I think more to the point is that when deviating from Chinchilla optimality, measuring effective compute becomes misleading, you can span larger increases in effective compute for Chinchilla optimal models by doing a detour through overtrained models. And given the price difference, Claude 3.5 Sonnet is likely more overtrained than Claude 3 Opus.
Let’s say we start with a Chinchilla optimal model with N active parameters that trains for 20N tokens using 120N2 FLOPs of compute. We can then train another model with N/3 active parameters for 180N tokens using 360N2 FLOPs of compute, and get approximately the same performance as with the previous model, but we’ve now made use of 3 times more compute, below the RSP’s 4x threshold. Then, we train the next Chinchilla optimal model with 3N active parameters for 60N tokens using 1080N2 FLOPs of compute, an increase by another 3 times, also below the 4x threshold. But only this second step to the new Chinchilla optimal model increases capabilities, and it uses 9x more compute than the previous Chinchilla optimal model.
It looks like the example you gave pretty explicitly is using “compute” rather than “effective compute”. The point of having the “effective” part is to take into account non compute progress, such as using more optimal N/D ratios. I think in your example, the first two models would be at the same effective compute level, based on us predicting the same performance.
That said, I haven’t seen any detailed descriptions of how Anthropic is actually measuring/calculating effective compute (iirc they link to a couple papers and the main theme is that you can use training CE loss as a predictor).
This is a reasonable formulation of what “effective compute” could be defined to mean, but is it actually used in this sense in practice, and who uses it like that? Is it plausible it was used when Anthropic was making the claim that “While Claude 3.5 Sonnet represents an improvement in capabilities over our previously released Opus model, it does not trigger the 4x effective compute threshold” that compares a more Chinchilla optimal model to a more overtrained model?
It’s an interesting thought, I didn’t consider that this sense of “effective compute” could be the intended meaning. I was more thinking about having a compute multiplier measured from perplexity/FLOPs plots of optimal training runs that compare architectures, like in Figure 4 of the Mamba paper, where we can see that Transformer++ (RMSNorm/SwiGLU/etc.) needs about 5 times less compute (2 times less data) than vanilla Transformer to get the same perplexity, so you just multiply physical compute by 5 to find effective compute of Transformer++ with respect to vanilla Transformer. (With this sense of “effective compute”, my argument in the grandparent comment remains the same for effective compute as it is for physical compute.)

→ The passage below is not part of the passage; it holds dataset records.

(** * rails-security-pr-digest: the rule evaluation engine

    A shallow embedding of [scripts/generate.mjs]: the loader [readRules],
    the helper [compileWeightedRegexMap], the scorer [scoreOne] and the
    scoring loop of [main], followed by the properties of the engine.

    Conventions of the embedding.
    - In the first embedding a number is an exact integer or [NaN]: the
      rule files carry integer weights, and the properties stated on it
      are about which hits are recorded and which record is returned,
      not about the value of a sum. What is said of the running score
      is stated on a second embedding of [scoreOne], in the module
      [Doubles], whose numbers are the binary64 values of the language
      and whose addition rounds.
    - A value that may be [null] or [undefined] where the code guards it
      with [??] or [??=] is an [option]; a scalar read from the rule file
      and passed to [Number] is a [value].
    - An exception is the [Throw] branch of [Completion].
    - The two built-ins whose behaviour the code takes from the host, the
      regular expression engine and the reading of a string as a number,
      are the fields of the class [Host]; every general theorem holds for
      every host. *)

From Stdlib Require Import ZArith String Ascii List Bool Lia Floats.
From stdpp Require Import base option list strings gmap.

Local Open Scope string_scope.
Local Open Scope Z_scope.
Local Open Scope list_scope.

(** ** Numbers and scalar values *)

Inductive number : Type :=
| Num (z : Z)
| NaN.

(** [a + b] *)
Definition num_add (a b : number) : number :=
  match a, b with
  | Num x, Num y => Num (x + y)
  | _, _ => NaN
  end.

(** [a >= b]: false as soon as one side is [NaN]. *)
Definition num_ge (a b : number) : bool :=
  match a, b with
  | Num x, Num y => y <=? x
  | _, _ => false
  end.

(** The truth value of a number in a condition: [0] and [NaN] are falsy. *)
Definition num_truthy (n : number) : bool :=
  match n with
  | Num z => negb (z =? 0)
  | NaN => false
  end.
Lemma buffer_content_slice_from1 (data : Buffer) :
  unsigned_bytes data ->
  buffer_content (buffer_slice_from1 data) = tl (buffer_content data).
Proof.
  destruct data as [b|b|v]; simpl; intros Hu; try reflexivity.
  apply mv_tobytes_slice_from1. exact Hu.
Qed.

Lemma buffer_truth_empty (data : Buffer) :
  buffer_content data = [] -> buffer_truth data = false.
Proof.
  destruct data as [b|b|v]; simpl; intros H; try (subst b; reflexivity).
  rewrite (mv_tobytes_nil_len v H). reflexivity.
Qed.

Lemma buffer_slice_empty (data : Buffer) :
  buffer_content data = [] -> buffer_content (buffer_slice_from1 data) = [].
Proof.
  destruct data as [b|b|v]; simpl; intros H; try (subst b; reflexivity).
  unfold mv_slice_from1. rewrite (mv_tobytes_nil_len v H). exact H.
Qed.

Lemma buffer_first_byte (data : Buffer) (x : Z) (rest : bytes) :
  unsigned_bytes data ->
  buffer_content data = x :: rest ->
  buffer_truth data = true /\ buffer_getitem0 data = Ok (ItemInt x).
Proof.
  destruct data as [b|b|v]; simpl; intros Hu H;
    try (subst b; split; reflexivity).
  destruct (mv_len v) as [|n] eqn:Hlen.
  - rewrite (mv_tobytes_empty v Hlen) in H. discriminate.
  - rewrite (mv_tobytes_nonempty v n Hlen) in H.
    destruct (mv_item_format_B v 0 Hu) as (y & Hy & Hg).
    rewrite Hy in H. injection H as Hx _. subst y. rewrite Hg.
    split; reflexivity.
Qed.


Lemma normalized_view (v : memoryview) :
  normalized (PyMemoryView v) = PyBytes (mv_tobytes v).
Proof. reflexivity. Qed.

Lemma normalized_not_view (data : Buffer) :
  is_memoryview (normalized data) = false
  /\ buffer_content (normalized data) = buffer_content data.
Proof. destruct data; split; reflexivity. Qed.

(** ** UTF-8 *)

Lemma utf8_encode_ascii (s : str) :
  Forall (fun cp => (0 <= cp < 128)%Z) s -> utf8_encode s = Ok s.
Proof.
  induction 1 as [|cp s Hcp _ IH]; [reflexivity|].
  simpl. rewrite IH. unfold utf8_encode_char.
  destruct (Z.ltb_spec cp 0); [lia|].
  destruct (Z.ltb_spec cp 128); [reflexivity|lia].
Qed.

Lemma utf8_encode_app (s1 s2 : str) (b1 b2 : bytes) :
  utf8_encode s1 = Ok b1 -> utf8_encode s2 = Ok b2 ->
  utf8_encode (s1 ++ s2) = Ok (b1 ++ b2).
Proof.
  revert b1. induction s1 as [|cp s1 IH]; simpl; intros b1 H1 H2.
  - injection H1 as <-. exact H2.
  - destruct (utf8_encode_char cp) as [b|e]; [|discriminate].
    destruct (utf8_encode s1) as [bs|e]; [|discriminate].
    injection H1 as <-. rewrite (IH bs eq_refl H2).
    rewrite <- app_assoc. reflexivity.
Qed.

Example utf8_encode_sample :
  utf8_encode [0xE9; 0x20AC; 0x1F600; 65]%Z
  = Ok [0xC3; 0xA9; 0xE2; 0x82; 0xAC; 0xF0; 0x9F; 0x98; 0x80; 65]%Z.
Proof. reflexivity. Qed.

Example utf8_encode_surrogate :
  utf8_encode [65; 0xD800]%Z = Raise (UnicodeEncodeError 0xD800).
Proof. reflexivity. Qed.

(** ** Method dispatch and construction *)

Section Dispatch.

Context {Any : Type}.

Implicit Types (w : _JsonWrapper Any) (self : JsonLoaderObject Any).
Implicit Types (st : globals Any) (data : Buffer).

Lemma dump_inherited (cls : dumper_class) w :
  cls <> JsonbBinaryDumper -> dump cls w = _JsonDumper_dump w.
Proof. destruct cls; intros H; try reflexivity. contradiction. Qed.

Lemma dump_jsonb_binary w :
  dump JsonbBinaryDumper w = JsonbBinaryDumper_dump w.
Proof. reflexivity. Qed.

Lemma load_inherited self data :
  loader_cls self <> JsonbBinaryLoader ->
  load self data = _JsonLoader_load self data.
Proof.
  unfold load. destruct (loader_cls self); intros H; try reflexivity.
  contradiction.
Qed.

Lemma load_jsonb_binary self data :
  loader_cls self = JsonbBinaryLoader ->
  load self data = JsonbBinaryLoader_load self data.
Proof. unfold load. intros ->. reflexivity. Qed.

(** Construction reads the global deserializer once and leaves the globals
    as they were. *)
Lemma JsonLoader_init_run (cls : loader_class) (oid : Z)
  (context : option AdaptContext) st :
  JsonLoader_init cls oid context st
  = (Ok {| loader_cls := cls; loader_oid := oid;
           loader_context := context; self_loads := _loads st |}, st).
Proof. destruct cls; reflexivity. Qed.

Lemma JsonWrapper_init_run (cls : wrapper_class) (o : Any)
  (dumps : option (DumpsCallable Any)) st :
  JsonWrapper_init cls o dumps st
  = (Ok {| wrapper_cls := cls; obj := o;
           self_dumps := match dumps with
                         | Some c => if py_truth c then py_call c else _dumps st
                         | None => _dumps st
                         end |},
     st).
Proof. reflexivity. Qed.

(** The inherited [load] hands the normalized buffer to the bound function,
    whatever the globals are. *)
Lemma _JsonLoader_load_run self data st :
  _JsonLoader_load self data st = (self_loads self (normalized data), st).
Proof. reflexivity. Qed.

In particular, this multiplication still makes sense in order to estimate performance for overtrained models with novel architectures, which is why it’s not obvious that it won’t normally be used like this. So there are two different possible ways of formulating effective compute for overtrained models, which are both useful for different purposes. I was under the impression that simply multiplying by a compute multiplier measured by comparing performance of Chinchilla optimal models of different architectures is how effective compute is usually formulated even for overtrained models, and that the meaning of the other possible formulation that you’ve pointed out is usually discussed in terms of perplexity or more explicitly Chinchilla optimal models with equivalent performance, not in the language of effective compute.